= Marlena Fejzo =

American medical scientist

Dr Marlena Schoenberg Fejzo (born February 20, 1968) is an American medical scientist and assistant professor. She researches women's health, including hyperemesis gravidarum.

==Education==
She received her undergraduate degree from Brown University in Applied Math in 1989 and a Ph.D. in Genetics from Harvard University in 1995. From 2000-2020, while working on the side on Hyperemesis Gravidarum due to her own personal experience with the condition, she worked on ovarian cancer in the department of Medicine at the University of California, Los Angeles, in the laboratory of Dennis J. Slamon. Currently she is research faculty at the University of Southern California, Keck School of Medicine.

==Research==
She has published peer-reviewed scientific articles on many diseases of women including ovarian cancer, breast cancer, multiple sclerosis, and discovered the first genes for uterine fibroids, nausea and vomiting of pregnancy, and hyperemesis gravidarum. In 2018, Fejzo, in collaboration with personal genetics company 23andMe, Inc, published the first link between nausea and vomiting of pregnancy and the placenta, appetite, and vomiting hormone GDF15 as well as other genes. In 2022, she published the first mutation in GDF15 associated with Hyperemesis Gravidarum (HG), solidifying the role of GDF15 as a predisposing factor for HG. In December, 2023, in collaboration with Stephen O'Rahilly and a team of international researchers, Fejzo published a study that identified the mechanism involved in nausea and vomiting of pregnancy and HG. The study identified ways to potentially prevent and treat both nausea and vomiting in pregnancy (common misnomer "morning sickness") and HG. Fejzo is a Research Advisor and Board Member of the Hyperemesis Education and Research Foundation.

== Recognition ==
In 2023 Fejzo was named one of ten fiercest women in life sciences by Fierce Pharma and in 2024 was selected as a TIME Women of the year, a Time100 Health honoree, and a National NOW awardee.
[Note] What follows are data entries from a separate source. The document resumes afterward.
(** X6: a run of [process_fields] that succeeds with a positive batch size
    makes one request per batch of the input, one for the grouping unless
    deduplication left no field, one for the conditional logic, and one per
    grouped field for its label. *)
Theorem process_fields_requests fields size n out n' :
  0 < size ->
  process_fields llm json_loads list_of_set fields size n = (Ok out, n') ->
  exists deduplicated grouped,
    fst (_deduplicate_fields llm json_loads list_of_set fields size n)
    = Ok deduplicated /\
    fst (_group_fields llm json_loads deduplicated
           (n + (List.length fields + Z.to_nat size - 1) / Z.to_nat size)%nat)
    = Ok grouped /\
    n' = (n
          + (List.length fields + Z.to_nat size - 1) / Z.to_nat size
          + match deduplicated with [] => 0 | _ => 1 end
          + 1
          + List.length grouped)%nat.
Proof.
  intros Hs. unfold process_fields. unfold bind at 1.
  destruct (dedup_fields fields size n) as [[deduplicated|] n1] eqn:Hd;
    [|discriminate].
  unfold bind at 1.
  destruct (_group_fields llm json_loads deduplicated n1)
    as [[grouped|] n2] eqn:Hg; [|discriminate].
  intros Hc. exists deduplicated, grouped. split; auto.
  rewrite dedup_fields_loop in Hd by auto.
  apply turns_counter in Hd.
  unfold batch_starts in Hd. rewrite length_map, length_seq in Hd.
  subst n1. rewrite Hg. split; auto.
  apply group_fields_counter in Hg.
  apply conditional_logic_counter in Hc.
  destruct deduplicated; lia.
Qed.

End RequestFacts.

Lemma process_fields_requests_witness :
  exists out,
    process_fields prose_llm reject_json insertion_order
      [name_a; full_name_b; name_a] 2 O = (Ok out, 7%nat) /\
    exists deduplicated grouped,
      fst (_deduplicate_fields prose_llm reject_json insertion_order
             [name_a; full_name_b; name_a] 2 O) = Ok deduplicated /\
      fst (_group_fields prose_llm reject_json deduplicated
             (0 + (List.length [name_a; full_name_b; name_a] + Z.to_nat 2 - 1)
                  / Z.to_nat 2)%nat)
      = Ok grouped /\
      7%nat = (0
               + (List.length [name_a; full_name_b; name_a] + Z.to_nat 2 - 1)
                 / Z.to_nat 2
               + match deduplicated with [] => 0 | _ => 1 end
               + 1
               + List.length grouped)%nat.
Proof.
  eexists. split; [vm_compute; reflexivity|].
  eapply (@process_fields_requests prose_llm reject_json insertion_order
            [name_a; full_name_b; name_a] 2 O).
  - reflexivity.
  - vm_compute. reflexivity.
Defined.

(** ** Edges of the pipeline *)

Lemma parents_flagged parent_qs : forall output out,
  rfold add_parent_question parent_qs output = Ok out ->
  Forall (fun kv => is_parent_entry (snd kv) = true) output ->
  Forall (fun kv => is_parent_entry (snd kv) = true) out.
Proof.
  induction parent_qs as [|parent_q parent_qs IH]; intros output out; simpl.
  - now intros [= <-].
  - destruct (add_parent_question output parent_q) as [output1|] eqn:E;
      [|discriminate].
    apply add_parent_ok in E as (q & e & _ & _ & -> & He). simpl.
    intros H Hout. apply (IH _ _ H).
    now apply (assoc_set_values key_eqb (fun v => is_parent_entry v = true)).
Qed.

Section EdgeFacts.
Variable llm : nat -> result string.
Variable json_loads : string -> option value.
Variable list_of_set : list value -> list value.

Local Abbreviation process := (process_fields llm json_loads list_of_set).
Local Abbreviation dedup_fields := (_deduplicate_fields llm json_loads list_of_set).

(** X7: with a negative batch size the deduplication stage makes no request
    and returns no field, so the pipeline goes on as if it had been given no
    field at all; with a batch size of zero and at least one field it raises
    [ValueError] before any request. *)
Theorem nonpositive_batch_size fields n :
  (forall size, size < 0 ->
     _deduplicate_fields llm json_loads list_of_set fields size n = (Ok [], n) /\
     process_fields llm json_loads list_of_set fields size n
     = process_fields llm json_loads list_of_set [] size n) /\
  (fields <> [] ->
     _deduplicate_fields llm json_loads list_of_set fields 0 n
     = (Raise ValueError, n) /\
     process_fields llm json_loads list_of_set fields 0 n
     = (Raise ValueError, n)).
Proof.
  split.
  - intros size Hs.
    assert (H : dedup_fields fields size n = (Ok [], n)).
    { unfold _deduplicate_fields. destruct fields; auto.
      unfold bind, lift, range_step.
      destruct (Z.eqb_spec size 0); [lia|].
      destruct (Z.ltb_spec size 0); [|lia]. reflexivity. }
    split; auto. unfold process_fields, bind. now rewrite H.
  - intros Hne. destruct fields as [|f fields]; [congruence|].
    split; reflexivity.
Qed.

(** X8: given no field, [process_fields] still makes one request, the one
    for the conditional logic; when it succeeds the schema holds parent
    questions only, and it is empty when the reply does not decode. *)
Theorem process_fields_without_fields size n out n' :
  process_fields llm json_loads list_of_set [] size n = (Ok out, n') ->
  n' = S n /\
  Forall (fun kv => is_parent_entry (snd kv) = true) out /\
  (forall response, llm n = Ok response ->
                    parse_response json_loads response = None -> out = []).
Proof.
  unfold process_fields, bind at 1. simpl.
  unfold bind at 1. simpl.
  unfold _generate_conditional_logic. unfold bind at 1, lift at 1. simpl.
  unfold bind at 1, messages_create.
  destruct (llm n) as [response|] eqn:Hllm; [|discriminate].
  intros H.
  pose proof H as H'.
  apply assemble_ok in H
    as (parent_qs & parents & relationships & Hq & Hp & Hr & Hst & ->).
  inversion Hst; subst. split; [simpl; lia|]. split.
  - eapply parents_flagged; eauto.
  - intros r [= <-] Hparse. rewrite Hparse in Hq. simpl in Hq.
    injection Hq as <-. simpl in Hp. congruence.
Qed.

(** X9: an exception of the request itself is not caught by the
    deduplication, grouping and conditional-logic stages: it leaves the
    stage, after the one request. *)
Theorem request_errors_propagate e n :
  llm n = Raise e ->
  (forall fields, Forall field_record fields ->
     _deduplicate_batch llm json_loads list_of_set fields n = (Raise e, S n)) /\
  (forall fields, fields <> [] -> Forall (has_key "field_name") fields ->
     _group_fields llm json_loads fields n = (Raise e, S n)) /\
  (forall fields, Forall (has_key "field_name") fields ->
     _generate_conditional_logic llm json_loads fields n = (Raise e, S n)).
Proof.
  intros Hllm. repeat split.
  - intros fields Hf. unfold _deduplicate_batch.
    destruct (dedup_summary_ok Hf) as [summary Hs].
    unfold bind, lift, messages_create. now rewrite Hs, Hllm.
  - intros fields Hne Hf. unfold _group_fields.
    destruct fields as [|f fields]; [congruence|].
    destruct (group_summary_ok Hf) as [summary Hs].
    unfold bind, lift, messages_create. now rewrite Hs, Hllm.
  - intros fields Hf. unfold _generate_conditional_logic.
    assert (Hs : exists summary, logic_summary fields = Ok summary).
    { apply rmap_total. intros [idx field] Hin. apply In_enumerate in Hin.
      rewrite Forall_forall in Hf. specialize (Hf _ Hin).
      unfold has_key, dict_getitem in *.
      destruct (dict_get "field_name" field); [|congruence]. simpl. eauto. }
    destruct Hs as [summary Hs].
    unfold bind, lift, messages_create. now rewrite Hs, Hllm.
Qed.

(** X10: the label stage falls back only when the request or the decoding
    fails.  A label reply that decodes to an object without a label, or
    without an explanation, is returned as it is, and the assembly then
    raises [KeyError] at that field. *)
Theorem label_reply_without_text conditional_logic field rest n response d :
  logic_ok conditional_logic ->
  named field ->
  llm n = Ok response ->
  parse_response json_loads response = Some (VDict d) ->
  dict_get "label" d = None \/ dict_get "explanation" d = None ->
  _generate_label_and_explanation llm json_loads
    (dict_get_default "field_name" VNone field) n = (Ok (VDict d), S n) /\
  assemble llm json_loads conditional_logic (field :: rest) n
  = (Raise KeyError, S n).
Proof.
  intros (cl & -> & (parent_qs & Hq & Hok) & (relationships & Hr)) [s Hs]
    Hllm Hparse Hd.
  assert (Hlabel : _generate_label_and_explanation llm json_loads (VStr s) n
                   = (Ok (VDict d), S n)).
  { unfold _generate_label_and_explanation, try_except, bind, messages_create,
      ret. now rewrite Hllm, Hparse. }
  split.
  - unfold dict_get_default. now rewrite Hs.
  - unfold assemble, bind, lift. simpl get_method. rewrite Hq, Hr. simpl iter.
    cbv iota beta.
    destruct (parents_total [] Hok) as [parents ->].
    unfold enumerate. cbn [List.length seq combine mfold].
    unfold bind at 1. unfold add_field, bind, lift. unfold dict_getitem at 1.
    rewrite Hs, Hlabel. simpl get_method. cbv iota beta.
    simpl getitem. unfold dict_getitem.
    destruct (dict_get "label" d); [|reflexivity].
    destruct Hd as [Hd|Hd]; [discriminate|]. now rewrite Hd.
Qed.

End EdgeFacts.

Lemma nonpositive_batch_size_witness :
  _deduplicate_fields prose_llm reject_json insertion_order [name_a] (-5) O
  = (Ok [], O) /\
  process_fields prose_llm reject_json insertion_order [name_a] (-5) O
  = (Ok [], 1%nat) /\
  process_fields prose_llm reject_json insertion_order [name_a] 0 O
  = (Raise ValueError, O).
Proof.
  destruct (nonpositive_batch_size prose_llm reject_json insertion_order
              [name_a] O) as [Hneg Hzero].
  destruct (Hneg (-5)) as [Hd Hp]; [reflexivity|].
  destruct Hzero as [_ Hz]; [discriminate|].
  split; [exact Hd|]. split; [rewrite Hp; reflexivity | exact Hz].
Defined.

Lemma process_fields_without_fields_witness :
  process_fields logic_llm logic_json insertion_order [] 50 O
  = (Ok [(VStr "Name",
          VDict [("label", VStr "Do you have a name?");
                 ("type", VStr "boolean");
                 ("required", VBool false);
                 ("options", VNone);
                 ("_metadata", VDict [("is_parent_question", VBool true);
                                      ("generated", VBool true)])])],
     1%nat) /\
  1%nat = 1%nat /\
  Forall (fun kv => is_parent_entry (snd kv) = true)
    [(VStr "Name",
      VDict [("label", VStr "Do you have a name?");
             ("type", VStr "boolean");
             ("required", VBool false);
             ("options", VNone);
             ("_metadata", VDict [("is_parent_question", VBool true);
                                  ("generated", VBool true)])])].
Proof.
  split; [reflexivity|].
  destruct (@process_fields_without_fields logic_llm logic_json insertion_order
              50 O _ _ eq_refl) as (H1 & H2 & _).
  split; [exact H1 | exact H2].
Defined.

Lemma request_errors_propagate_witness :
  _deduplicate_batch timeout_llm reject_json insertion_order [name_a] O
  = (Raise (RequestError "timeout"), 1%nat) /\
  _group_fields timeout_llm reject_json [name_a] O
  = (Raise (RequestError "timeout"), 1%nat) /\
  _generate_conditional_logic timeout_llm reject_json [name_a] O
  = (Raise (RequestError "timeout"), 1%nat).
Proof.
  destruct (@request_errors_propagate timeout_llm reject_json insertion_order
              (RequestError "timeout") O eq_refl) as (Hd & Hg & Hc).
  split; [|split].
  - apply Hd. repeat constructor; [discriminate | now exists "a.pdf"].
  - apply Hg; [discriminate | repeat constructor; discriminate].
  - apply Hc. repeat constructor; discriminate.
Defined.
In 2025, Fejzo was awarded the BioInnovation Institute & Science Translational Medicine Prize for Innovations in Women’s Health.

==Personal life==
Fejzo is the granddaughter of the Austrian composers Arnold Schoenberg and Eric Zeisl, and the sister of the attorney E. Randol Schoenberg. She is the great-granddaughter of the Austrian physician and endocrinologist Rudolf Rafael Kolisch. Fejzo has three children.